To prevent photoinhibition, photoprotective mechanisms are used by the plant to both suppress the photodamage to PSII and to minimize inhibition of the repair of photodamaged PSII. The reduced extent of photodamage at the light absorption peaks of photosynthetic pigments (Fig. 5) could therefore be associated with activation of photoprotective mechanisms. In the previous photodamage models, photodamage to PSII was proposed to be attributed to excess light absorbed by photosynthetic pigments (Melis, 1999). Therefore, utilization and dissipation of absorbed light energy through the photosynthetic carbon fixation, thermal energy dissipation, water-water cycle (hydrogen peroxide scavenging), and the photorespiratory pathway were assumed to suppress photodamage to PSII (Melis, 1999). However, recent studies have demonstrated utilization and dissipation of excessive absorbed light energy through such photoprotective mechanisms (reactive oxygen scavenging system, thermal energy dissipation, and photorespiratory pathway) are primarily associated with minimizing inhibition of the repair of photodamaged PSII but not preventing photodamage to PSII (Nishiyama et al., 2001; Takahashi et al., 2007, 2009). Thus, such photoprotection mechanisms have no influence on the extent of photodamage at any wavelengths of sunlight. However, chloroplast movement to avoid light might be partially associated with suppressing photodamage to PSII by blue light as chloroplast movement responds to strong blue light and prevents photodamage to PSII (Kasahara et al., 2002). Furthermore, proton gradients across the thylakoid membrane from linear and cyclic electron flows might be also associated with suppressing photodamage to PSII from light absorbed by photosynthetic pigments, primarily blue and red wavelengths (Fig. 5), as it prevents photodamage to PSII (Takahashi et al., 2009). We need to note that the prevention of photodamage to PSII by generation of proton gradients across thylakoid membranes is not associated with thermal energy dissipation and its mechanism has not yet been clarified (Takahashi et al., 2009).

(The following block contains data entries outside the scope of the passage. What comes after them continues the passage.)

(** * The news-feed record pipeline: a shallow embedding

    The development follows the Python sources of the repository:

    - [Task6-Module. Files/task6.py]  delimited-line adapter
      ([FileRecordProcessor.process_file]) and [normalize_text];
    - [Task8-JSON Module/task8.py]    record classes, analytics
      ([update_word_count], [update_letter_count]), JSON adapter;
    - [Task9-XML/task9.py]            JSON and XML adapters, flat-file sink;
    - [Task10-Database API/task10.py] table sink ([DatabaseManager]).

    A [string] stands for a Python [str] of ASCII characters (the strings
    for which [str.isascii] holds): on these the character predicates and
    case mappings below are Python's.  A property that depends on how
    characters are classified is stated for such strings, with the
    hypothesis [PyStr.isascii].  Exceptions are values of [exn]; stateful
    code threads a [world] (files, printed output, clock). *)

From Stdlib Require Import ZArith NArith Ascii String List Bool Lia DecimalString.
From stdpp Require Import gmap strings list fin_maps.

Set Warnings "-register-all".
Local Open Scope Z_scope.

(** ** Exceptions and results *)

(** The exception classes the modelled code can raise. *)
Inductive exn : Type :=
| IndexError
| ValueError
| TypeError
| AttributeError
| JSONDecodeError
| ParseError
| OperationalError
| OSError.

(** Outcome of a Python expression: a value, or a raised exception. *)
Inductive result (A : Type) : Type :=
| Ok (a : A)
| Raise (e : exn).
Arguments Ok {A} a.
Arguments Raise {A} e.

Definition rbind {A B} (r : result A) (k : A -> result B) : result B :=
  match r with
  | Ok a => k a
  | Raise e => Raise e
  end.

Notation "'let*' x := e 'in' k" := (rbind e (fun x => k))
  (at level 10, x name, e at level 200, k at level 200).

(** A list comprehension whose element expression can raise: elements are
    evaluated left to right and the first exception ends the evaluation. *)
Fixpoint comprehension {A B} (f : A -> result B) (xs : list A) : result (list B) :=
  match xs with
  | [] => Ok []
  | x :: xs' =>
      let* y := f x in
      let* ys := comprehension f xs' in
      Ok (y :: ys)
  end.

(** ** Python [str] on the ASCII range

    Every definition of this module is the [str] method of its name on
    strings of ASCII characters.  Python classifies more characters
    (U+00A0 is whitespace, [é] is a letter) and maps the case of more
    (the capital of [ß] is [Ss]); those strings are outside the
    embedding, and the properties that depend on the classification
    assume [isascii]. *)

Module PyStr.

Definition code (c : ascii) : N := N_of_ascii c.

Definition in_range (lo hi : N) (c : ascii) : bool :=
  ((lo <=? code c) && (code c <=? hi))%N.

(** [str.isspace] for one ASCII character: TAB, LF, VT, FF, CR, the
    four separators 0x1c-0x1f and the space.  The regular-expression
    class [\s] of a [str] pattern is the same set on ASCII. *)
Definition isspace (c : ascii) : bool := in_range 9 13 c || in_range 28 32 c.

Definition isupper (c : ascii) : bool := in_range 65 90 c.
Definition islower (c : ascii) : bool := in_range 97 122 c.
Definition isalpha (c : ascii) : bool := isupper c || islower c.
Definition isdigit (c : ascii) : bool := in_range 48 57 c.

(** The class [\w] of a [str] pattern: alphanumeric or underscore. *)
Definition isword (c : ascii) : bool :=
  isalpha c || isdigit c || Ascii.eqb c "_".

Definition to_lower (c : ascii) : ascii :=
  if isupper c then ascii_of_N (code c + 32) else c.
Definition to_upper (c : ascii) : ascii :=
  if islower c then ascii_of_N (code c - 32) else c.

Fixpoint map_chars (f : ascii -> ascii) (s : string) : string :=
  match s with
  | EmptyString => EmptyString
  | String c r => String (f c) (map_chars f r)
  end.

(** [s.lower()] on ASCII: only [A..Z] change. *)
Definition lower (s : string) : string := map_chars to_lower s.

(** [s.capitalize()] on ASCII: first character upper-cased, the rest
    lower-cased. *)
Definition capitalize (s : string) : string :=
  match s with
  | EmptyString => EmptyString
  | String c r => String (to_upper c) (lower r)
  end.

Fixpoint lstrip_with (p : ascii -> bool) (s : string) : string :=
  match s with
  | EmptyString => EmptyString
  | String c r => if p c then lstrip_with p r else s
  end.

Fixpoint rstrip_with (p : ascii -> bool) (s : string) : string :=
  match s with
  | EmptyString => EmptyString
  | String c r =>
      match rstrip_with p r with
      | EmptyString => if p c then EmptyString else String c EmptyString
      | r' => String c r'
      end
  end.

(** [s.strip()] on ASCII: the whitespace removed at both ends is that
    of [isspace]. *)
Definition strip (s : string) : string := rstrip_with isspace (lstrip_with isspace s).

(** [s.rstrip(chars)] *)
Definition mem_char (chars : string) (c : ascii) : bool :=
  existsb (Ascii.eqb c) (list_ascii_of_string chars).
Definition rstrip_chars (chars : string) (s : string) : string :=
  rstrip_with (mem_char chars) s.

(** [s.split()]: the maximal runs of non-whitespace characters. *)
Fixpoint split (s : string) : list string :=
  match s with
  | EmptyString => []
  | String c r =>
      if isspace c then split r
      else
        match r with
        | EmptyString => [String c EmptyString]
        | String c' _ =>
            if isspace c' then String c EmptyString :: split r
            else
              match split r with
              | w :: ws => String c w :: ws
              | [] => [String c EmptyString]
              end
        end
  end.

(** [s.split(sep)] for a one-character separator: empty fields are kept. *)
Fixpoint split_on (sep : ascii) (s : string) : list string :=
  match s with
  | EmptyString => [EmptyString]
  | String c r =>
      if Ascii.eqb c sep then EmptyString :: split_on sep r
      else
        match split_on sep r with
        | w :: ws => String c w :: ws
        | [] => [String c EmptyString]
        end
  end.

(** [sep.join(parts)] *)
Fixpoint join (sep : string) (parts : list string) : string :=
  match parts with
  | [] => EmptyString
  | [p] => p
  | p :: ps => p +:+ sep +:+ join sep ps
  end.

Our results show that photodamage to PSII by sunlight is primarily associated with UV and yellow wavelengths (Fig. 5), suggesting that photodamage to PSII should be suppressed by mechanisms that attenuate these wavelengths, i.e. leaf (Satter and Galston, 1981) and chloroplast (Kasahara et al., 2002) movements and accumulation of compounds that absorb UV and/or yellow wavelengths (i.e. phenolic compounds in the epidermal cells; Li et al., 1993; Landry et al., 1995; Booij-James et al., 2000; Winkel-Shirley, 2001, 2002). The spectrum of sunlight photodamage might vary among plant species and growth conditions depending on the nature and the amount of light-absorbing compounds. Indeed, plants grown under sunlight induce protective screening from UV wavelengths compared to those grown under artificial light lacking in UV, which lowers their photosynthetic quantum efficiency at and below 400 nm (McCree, 1972). Furthermore, photodamage might also vary through the day and with changing weather and season through their influence on the spectrum of sunlight reaching leaves. Given that UV effectively damages PSII (Fig. 4), small increases in UV radiation through thinning of the stratospheric ozone layer caused by an artificial release of chlorofluorocarbons and other ozone antagonists might strongly enhance the extent of photodamage.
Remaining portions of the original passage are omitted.